| Literature DB >> 35811389 |
Thomas F Wright1, Karen L Herbst2.
Abstract
BACKGROUND Lipedema is a loose connective tissue disease characterized by disproportionate subcutaneous adipose tissue hypertrophy in the extremities. There is evidence of impaired lymphatic function in women with lipedema at all stages without signs of trophic skin changes associated with hereditary or acquired lymphedema. A modification of suction lipectomy is used to treat lipedema tissue and can reduce pain, limb size, and limb swelling and reduce the need for compression in women with lipedema. Studies have shown that modified liposuction can improve quality of life and mobility. There are no reports of lymphatic injury after suction lipectomy in patients with lipedema in PubMed indexed journals. CASE REPORT Three women with lipedema who had no prior venous or lymphatic disease developed new-onset symptomatic International Society of Lymphology (ISL) Stage 2 or 3 lymphedema and skin and tissue changes within 6 months to 1 year after suction lipectomy for lipedema tissue on the legs. Each of the 3 women had their surgeries performed using different suction devices and under different types of anesthesia.
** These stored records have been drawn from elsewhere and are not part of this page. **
(** ** Transports *)

Lemma inv_put_transport X w t a :
  inv_ex X w → transport_ok a → inv_ex X (set_transports (<[t := a]> (transports w)) w).
Proof.
  intros Hinv Ha. apply inv_transports; [done|..].
  - intros u Hu. destruct (decide (u = t)) as [->|]; [by rewrite lookup_insert_eq|by rewrite lookup_insert_ne].
  - intros u b. rewrite lookup_insert_Some. intros [[_ <-]|[_ Hb]]; [done|by eapply iv_conn].
Qed.

Lemma transport_put_some w t a u :
  is_Some (transports w !! u) → is_Some (transports (set_transports (<[t := a]> (transports w)) w) !! u).
Proof. cbn. intros H. destruct (decide (u = t)) as [->|]; [by rewrite lookup_insert_eq|by rewrite lookup_insert_ne]. Qed.

Lemma wp_upd_transport t f w Q :
  inv w → is_Some (transports w !! t) → (∀ a, transport_ok a → transport_ok (f a)) →
  (∀ w', inv w' → is_Some (transports w' !! t) → sockets w' = sockets w → local_socket_list w' = local_socket_list w → Q tt w') →
  wp (upd_transport t f) Q w.
Proof.
  intros Hinv [a Ha] Hf HQ. unfold upd_transport, put_transport. wp_auto. apply HQ; try done.
  - apply inv_put_transport; [done|]. apply Hf. by eapply iv_conn.
  - apply transport_put_some. by eexists.
Qed.

(** What [transport_list] lists. *)
Definition listing (w : world) : list (Z * atransport) := omap (λ t, (t,.) <$> transports w !! t) (transport_list w).

Lemma with_transports_Ret ts w :
  (∀ t, t ∈ ts → is_Some (transports w !! t)) → with_transports ts w = Ret (omap (λ t, (t,.) <$> transports w !! t) ts, w).
Proof.
  induction ts as [|t ts IH]; intros Hts; [done|]. destruct (Hts t ltac:(by left)) as [a Ha].
  cbn [with_transports]. unfold mbind, M_bind, get_transport. rewrite Ha, IH by (intros; apply Hts; by right).
  cbn. by rewrite Ha.
Qed.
Two of the lymphatic injury cases had subsequent nuclear lymphoscintigrams that confirmed impaired lymphatic function. CONCLUSIONS We report 3 cases of women with lymphatic injuries after modified suction lipectomy to treat lipedema. Clinical history, exams, and confirmatory studies support the assessment that suction lipectomy caused newly-manifested signs and symptoms of lymphedema. Further study is needed to determine the risk of permanent lymphatic injury with suction lipectomy in larger numbers of lipedema patients.Entities:
Mesh:
Year: 2022 PMID: 35811389 PMCID: PMC9284075 DOI: 10.12659/AJCR.935016
Source DB: PubMed Journal: Am J Case Rep ISSN: 1941-5923
Clinical criteria of staging lymphedema (modified from ISL).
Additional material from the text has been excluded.